• **SOURCE RECORDS**:

/---

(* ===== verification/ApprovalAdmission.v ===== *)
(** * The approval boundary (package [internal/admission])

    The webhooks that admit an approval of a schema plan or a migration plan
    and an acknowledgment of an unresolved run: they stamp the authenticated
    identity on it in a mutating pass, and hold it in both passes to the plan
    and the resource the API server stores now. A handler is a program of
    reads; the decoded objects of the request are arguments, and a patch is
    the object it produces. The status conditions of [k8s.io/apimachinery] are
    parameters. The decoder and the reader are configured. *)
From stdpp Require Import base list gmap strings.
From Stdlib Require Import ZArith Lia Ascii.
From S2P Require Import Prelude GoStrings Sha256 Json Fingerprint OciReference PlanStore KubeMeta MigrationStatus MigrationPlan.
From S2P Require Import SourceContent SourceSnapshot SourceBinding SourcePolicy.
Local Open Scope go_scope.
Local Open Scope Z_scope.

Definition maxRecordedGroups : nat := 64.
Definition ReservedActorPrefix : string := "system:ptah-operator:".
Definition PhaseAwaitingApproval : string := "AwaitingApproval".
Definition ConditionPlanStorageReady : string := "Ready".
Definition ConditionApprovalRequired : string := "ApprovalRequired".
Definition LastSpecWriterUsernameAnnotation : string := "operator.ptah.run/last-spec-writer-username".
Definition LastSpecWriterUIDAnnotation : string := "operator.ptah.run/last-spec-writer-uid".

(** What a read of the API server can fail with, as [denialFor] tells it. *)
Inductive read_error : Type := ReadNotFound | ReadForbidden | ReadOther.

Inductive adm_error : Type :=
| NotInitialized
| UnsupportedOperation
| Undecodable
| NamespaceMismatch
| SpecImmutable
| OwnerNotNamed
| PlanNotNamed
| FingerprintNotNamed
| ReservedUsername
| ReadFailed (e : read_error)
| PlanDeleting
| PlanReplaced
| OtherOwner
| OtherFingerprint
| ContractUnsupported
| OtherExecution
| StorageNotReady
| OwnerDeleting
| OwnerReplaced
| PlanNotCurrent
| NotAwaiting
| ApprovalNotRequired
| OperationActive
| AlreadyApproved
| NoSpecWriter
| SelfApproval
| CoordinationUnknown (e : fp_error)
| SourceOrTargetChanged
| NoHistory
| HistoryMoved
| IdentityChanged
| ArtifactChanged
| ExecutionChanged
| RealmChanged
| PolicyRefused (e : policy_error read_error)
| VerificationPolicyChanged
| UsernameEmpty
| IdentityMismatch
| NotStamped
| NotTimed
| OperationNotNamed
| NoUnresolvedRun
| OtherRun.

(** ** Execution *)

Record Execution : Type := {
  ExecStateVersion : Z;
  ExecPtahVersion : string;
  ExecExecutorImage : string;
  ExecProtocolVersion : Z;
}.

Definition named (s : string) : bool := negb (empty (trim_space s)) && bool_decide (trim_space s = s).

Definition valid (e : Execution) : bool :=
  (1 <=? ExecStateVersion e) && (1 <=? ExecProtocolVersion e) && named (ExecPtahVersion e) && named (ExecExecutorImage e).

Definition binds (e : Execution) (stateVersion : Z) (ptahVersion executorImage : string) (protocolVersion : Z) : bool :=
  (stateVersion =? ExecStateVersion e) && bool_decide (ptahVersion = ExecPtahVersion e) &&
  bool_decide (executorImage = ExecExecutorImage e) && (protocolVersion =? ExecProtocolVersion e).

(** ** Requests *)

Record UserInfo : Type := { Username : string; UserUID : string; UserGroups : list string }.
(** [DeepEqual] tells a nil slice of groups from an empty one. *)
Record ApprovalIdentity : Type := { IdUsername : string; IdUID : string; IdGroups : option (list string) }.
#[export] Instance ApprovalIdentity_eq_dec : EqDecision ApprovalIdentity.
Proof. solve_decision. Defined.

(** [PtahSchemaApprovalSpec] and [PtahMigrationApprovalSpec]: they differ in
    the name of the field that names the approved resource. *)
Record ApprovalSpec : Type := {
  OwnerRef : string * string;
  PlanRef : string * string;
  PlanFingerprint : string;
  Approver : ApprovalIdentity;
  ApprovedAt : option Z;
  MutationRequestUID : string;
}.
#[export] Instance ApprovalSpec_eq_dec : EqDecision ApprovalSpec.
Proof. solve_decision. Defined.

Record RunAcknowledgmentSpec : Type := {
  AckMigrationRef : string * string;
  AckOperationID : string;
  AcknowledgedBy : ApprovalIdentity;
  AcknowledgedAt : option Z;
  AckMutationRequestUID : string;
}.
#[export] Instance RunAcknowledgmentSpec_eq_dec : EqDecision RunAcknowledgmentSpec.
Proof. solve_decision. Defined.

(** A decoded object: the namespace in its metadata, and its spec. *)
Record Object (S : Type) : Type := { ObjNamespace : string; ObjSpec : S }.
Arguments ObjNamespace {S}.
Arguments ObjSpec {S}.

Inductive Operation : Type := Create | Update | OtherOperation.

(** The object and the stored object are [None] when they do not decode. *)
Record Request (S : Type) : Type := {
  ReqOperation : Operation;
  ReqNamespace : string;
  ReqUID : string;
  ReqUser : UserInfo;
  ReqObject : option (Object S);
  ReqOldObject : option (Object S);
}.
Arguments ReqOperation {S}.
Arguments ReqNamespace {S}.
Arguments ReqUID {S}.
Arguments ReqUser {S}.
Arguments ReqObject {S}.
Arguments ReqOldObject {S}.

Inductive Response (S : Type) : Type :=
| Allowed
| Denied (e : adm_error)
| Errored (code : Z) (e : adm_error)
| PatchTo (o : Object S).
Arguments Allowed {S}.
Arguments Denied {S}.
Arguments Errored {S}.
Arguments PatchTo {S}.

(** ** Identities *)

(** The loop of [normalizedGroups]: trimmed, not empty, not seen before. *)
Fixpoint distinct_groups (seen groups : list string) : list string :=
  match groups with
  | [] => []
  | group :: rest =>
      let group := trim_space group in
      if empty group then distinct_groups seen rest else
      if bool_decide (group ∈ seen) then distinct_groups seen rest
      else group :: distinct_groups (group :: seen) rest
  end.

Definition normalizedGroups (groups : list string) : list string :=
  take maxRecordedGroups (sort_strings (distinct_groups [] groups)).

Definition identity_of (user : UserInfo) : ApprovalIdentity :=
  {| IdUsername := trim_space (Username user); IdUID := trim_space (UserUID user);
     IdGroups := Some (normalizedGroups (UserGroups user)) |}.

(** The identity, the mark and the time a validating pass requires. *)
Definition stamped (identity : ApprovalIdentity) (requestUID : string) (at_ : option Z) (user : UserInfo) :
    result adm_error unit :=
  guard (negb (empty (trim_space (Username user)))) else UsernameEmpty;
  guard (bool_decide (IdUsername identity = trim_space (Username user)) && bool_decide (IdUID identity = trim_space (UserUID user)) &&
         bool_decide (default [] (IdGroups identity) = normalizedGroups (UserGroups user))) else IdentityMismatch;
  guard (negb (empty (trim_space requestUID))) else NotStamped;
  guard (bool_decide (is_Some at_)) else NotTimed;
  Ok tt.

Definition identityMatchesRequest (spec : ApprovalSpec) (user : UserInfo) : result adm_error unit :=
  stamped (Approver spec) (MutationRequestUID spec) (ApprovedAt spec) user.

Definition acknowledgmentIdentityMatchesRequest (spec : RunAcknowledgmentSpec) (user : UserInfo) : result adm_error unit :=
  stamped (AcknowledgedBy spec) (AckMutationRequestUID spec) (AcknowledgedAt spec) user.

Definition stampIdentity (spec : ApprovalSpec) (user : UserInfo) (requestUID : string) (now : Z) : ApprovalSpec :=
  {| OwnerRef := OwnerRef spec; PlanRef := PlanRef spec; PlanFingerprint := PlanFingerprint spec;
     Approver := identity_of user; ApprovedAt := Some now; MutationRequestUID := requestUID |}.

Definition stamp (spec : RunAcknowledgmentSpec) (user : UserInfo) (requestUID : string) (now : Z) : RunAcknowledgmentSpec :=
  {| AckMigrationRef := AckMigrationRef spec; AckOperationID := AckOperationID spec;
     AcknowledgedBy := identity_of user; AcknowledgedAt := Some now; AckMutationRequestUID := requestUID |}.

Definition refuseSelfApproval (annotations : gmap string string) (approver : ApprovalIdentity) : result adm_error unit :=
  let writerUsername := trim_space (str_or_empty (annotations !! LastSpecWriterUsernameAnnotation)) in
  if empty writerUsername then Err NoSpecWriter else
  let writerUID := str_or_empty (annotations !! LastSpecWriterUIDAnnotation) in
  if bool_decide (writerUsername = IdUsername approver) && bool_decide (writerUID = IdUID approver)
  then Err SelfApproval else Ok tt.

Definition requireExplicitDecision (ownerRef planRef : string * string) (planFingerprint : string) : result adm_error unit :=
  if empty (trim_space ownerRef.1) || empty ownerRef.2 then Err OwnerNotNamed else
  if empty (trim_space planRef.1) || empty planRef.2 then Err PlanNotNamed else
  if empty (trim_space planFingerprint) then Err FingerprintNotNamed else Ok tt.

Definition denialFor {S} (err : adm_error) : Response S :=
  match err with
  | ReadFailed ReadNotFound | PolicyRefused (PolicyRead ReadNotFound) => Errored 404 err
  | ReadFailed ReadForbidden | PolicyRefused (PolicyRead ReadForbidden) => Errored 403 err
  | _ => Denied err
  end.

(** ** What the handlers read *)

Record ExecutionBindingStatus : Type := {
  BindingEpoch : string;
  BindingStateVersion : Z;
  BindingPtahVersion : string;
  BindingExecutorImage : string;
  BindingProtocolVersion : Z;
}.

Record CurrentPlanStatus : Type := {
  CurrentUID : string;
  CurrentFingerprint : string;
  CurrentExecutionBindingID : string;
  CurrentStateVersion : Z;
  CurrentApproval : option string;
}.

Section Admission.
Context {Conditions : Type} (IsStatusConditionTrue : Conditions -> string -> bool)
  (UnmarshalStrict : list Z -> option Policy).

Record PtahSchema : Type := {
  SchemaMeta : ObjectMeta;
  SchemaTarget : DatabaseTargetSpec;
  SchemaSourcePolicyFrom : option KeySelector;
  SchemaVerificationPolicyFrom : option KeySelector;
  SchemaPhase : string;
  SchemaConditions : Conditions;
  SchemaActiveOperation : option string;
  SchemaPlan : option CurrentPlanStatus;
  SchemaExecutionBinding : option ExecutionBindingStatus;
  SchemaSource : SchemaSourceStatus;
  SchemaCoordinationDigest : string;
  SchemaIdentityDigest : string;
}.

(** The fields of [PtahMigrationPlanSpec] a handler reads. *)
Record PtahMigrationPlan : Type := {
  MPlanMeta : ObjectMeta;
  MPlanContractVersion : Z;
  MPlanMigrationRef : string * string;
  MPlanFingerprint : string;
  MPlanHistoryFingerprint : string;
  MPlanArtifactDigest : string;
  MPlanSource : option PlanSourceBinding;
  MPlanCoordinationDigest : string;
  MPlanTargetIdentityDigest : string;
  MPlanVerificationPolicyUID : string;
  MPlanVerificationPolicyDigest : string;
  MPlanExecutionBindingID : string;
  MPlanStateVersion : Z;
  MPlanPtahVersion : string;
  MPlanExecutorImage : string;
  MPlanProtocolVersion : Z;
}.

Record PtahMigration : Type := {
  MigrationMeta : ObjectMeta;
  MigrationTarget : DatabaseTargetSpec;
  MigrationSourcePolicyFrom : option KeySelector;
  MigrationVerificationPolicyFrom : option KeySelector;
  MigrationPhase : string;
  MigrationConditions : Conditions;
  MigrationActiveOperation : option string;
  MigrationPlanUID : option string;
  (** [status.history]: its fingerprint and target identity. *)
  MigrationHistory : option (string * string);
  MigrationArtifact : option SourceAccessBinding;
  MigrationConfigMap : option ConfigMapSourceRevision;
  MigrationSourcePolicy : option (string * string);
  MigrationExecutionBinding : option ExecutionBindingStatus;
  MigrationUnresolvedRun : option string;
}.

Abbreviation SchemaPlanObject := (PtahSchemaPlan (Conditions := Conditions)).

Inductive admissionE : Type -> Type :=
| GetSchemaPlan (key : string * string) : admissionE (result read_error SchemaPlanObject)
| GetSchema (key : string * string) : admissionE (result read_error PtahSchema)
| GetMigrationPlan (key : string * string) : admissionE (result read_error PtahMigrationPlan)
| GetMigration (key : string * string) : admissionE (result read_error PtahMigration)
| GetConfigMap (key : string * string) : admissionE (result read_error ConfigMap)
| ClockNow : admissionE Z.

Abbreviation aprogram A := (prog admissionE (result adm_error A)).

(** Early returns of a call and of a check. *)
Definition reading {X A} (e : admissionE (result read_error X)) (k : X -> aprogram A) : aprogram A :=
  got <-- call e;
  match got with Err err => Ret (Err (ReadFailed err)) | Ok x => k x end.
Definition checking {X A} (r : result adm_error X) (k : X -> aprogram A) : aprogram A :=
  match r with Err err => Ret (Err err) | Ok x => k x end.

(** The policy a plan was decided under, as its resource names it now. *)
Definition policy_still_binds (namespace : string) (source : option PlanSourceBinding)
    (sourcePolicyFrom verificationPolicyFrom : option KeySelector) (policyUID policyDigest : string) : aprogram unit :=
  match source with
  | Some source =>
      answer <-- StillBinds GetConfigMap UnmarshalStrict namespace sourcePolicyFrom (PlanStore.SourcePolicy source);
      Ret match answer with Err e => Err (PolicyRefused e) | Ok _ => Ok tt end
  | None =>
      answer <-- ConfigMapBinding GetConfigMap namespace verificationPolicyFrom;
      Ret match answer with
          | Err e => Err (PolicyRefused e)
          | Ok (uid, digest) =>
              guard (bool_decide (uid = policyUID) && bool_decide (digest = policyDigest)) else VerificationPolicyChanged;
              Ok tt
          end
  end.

\---

All lines in the listing above between the line with "the object it" and the line with "Definition LastSpecWriterUsernameAnnotation : string", inclusive, should be set down exactly, and no line outside that range.

• **COMPLETED TASK**:
    the object it produces. The status conditions of [k8s.io/apimachinery] are
    parameters. The decoder and the reader are configured. *)
From stdpp Require Import base list gmap strings.
From Stdlib Require Import ZArith Lia Ascii.
From S2P Require Import Prelude GoStrings Sha256 Json Fingerprint OciReference PlanStore KubeMeta MigrationStatus MigrationPlan.
From S2P Require Import SourceContent SourceSnapshot SourceBinding SourcePolicy.
Local Open Scope go_scope.
Local Open Scope Z_scope.

Definition maxRecordedGroups : nat := 64.
Definition ReservedActorPrefix : string := "system:ptah-operator:".
Definition PhaseAwaitingApproval : string := "AwaitingApproval".
Definition ConditionPlanStorageReady : string := "Ready".
Definition ConditionApprovalRequired : string := "ApprovalRequired".
Definition LastSpecWriterUsernameAnnotation : string := "operator.ptah.run/last-spec-writer-username".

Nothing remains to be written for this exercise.